I’m in no mood to write to Jack, nor doing much of anything else. For the past two, three days I’ve not heard from either Vittoria or Francesca. As usual: SILENCE. Apparently my destiny.
Hiked down to Forio Porto, and then took off my shoes and walked the length of the beach, feeling the sea surge around my ankles. Headed up the steep road toward Punta Caruso. The doors of the ancient church of San Francesco di Paola were open.
That dimly-lit interior did little to settle my impatient nerves. Especially depressing—other than all the representations of bloody Christian sacrifice—was a glass display case on the wall near the sacristy door. A collection of snapshots of parishoners’ sons, mostly sailors, who had been enlisted to die in one war or another. Here they are remembered.
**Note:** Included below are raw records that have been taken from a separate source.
Lemma keeps_write tc tc' f b : tun_keeps tc b (write_ignore tc' f b).
Proof. intros t Ht. unfold write_ignore. case_match; eauto. Qed.

Lemma keeps_bind tc l b : tun_keeps tc b (bind_session tc l b).
Proof.
  intros t Ht. destruct (bk_heap b !! l) as [s|] eqn:E; [|unfold bind_session; rewrite E; eauto].
  rewrite (bind_session_eq tc l b s t E Ht). simpl. rewrite lookup_insert_eq. by eexists.
Qed.

Lemma keeps_open a tc f b : tun_keeps tc b (openSession a tc f b).
Proof.
  unfold openSession, attach_found. destruct (match bc_AllowTarget _ with Some _ => _ | None => _ end); [apply keeps_write|].
  destruct (lookup_session a _ b) as [l|]; simpl; [etrans; [apply keeps_bind|apply keeps_run]|].
  etrans; [|apply keeps_bind]. intros t Ht. simpl. eauto.
Qed.

Lemma keeps_handleFrame a tc f b : tun_keeps tc b (handleFrame os_error a tc f b).
Proof.
  assert (forall op, tun_keeps tc b (on_session a (fSessionID f) op b)) as Hop.
  { intros op. unfold on_session. destruct (lookup_session _ _ b); [apply keeps_run|reflexivity]. }
  assert (tun_keeps tc b (attachSession a tc f b)) as Ha.
  { unfold attachSession, attach_found. case_match; [etrans; [apply keeps_bind|apply keeps_run]|].
    case_match; [|apply keeps_write]. case_match; [|apply keeps_open]. etrans; [apply keeps_open|apply keeps_run]. }
  unfold handleFrame. repeat (case_match; [first [apply keeps_write | apply keeps_open | apply Ha | apply Hop]|]). reflexivity.
Qed.
End frames.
The rural pastor in his sacristy. I imagined Padre was used to tourists snapping away at the life-sized Christ bleeding over there on the cross, and at the icons in the altar on the other side, but looking up and seeing someone like me entering his private little space was unexpected and astonishing. He did not know why I would want a photograph of HIM.
Padre was self conscious as he went about his tasks. Let’s see. Need to fix that Crucifix. Gesu fell right off the cross during the Agnus Dei. He must be returned to where he belongs.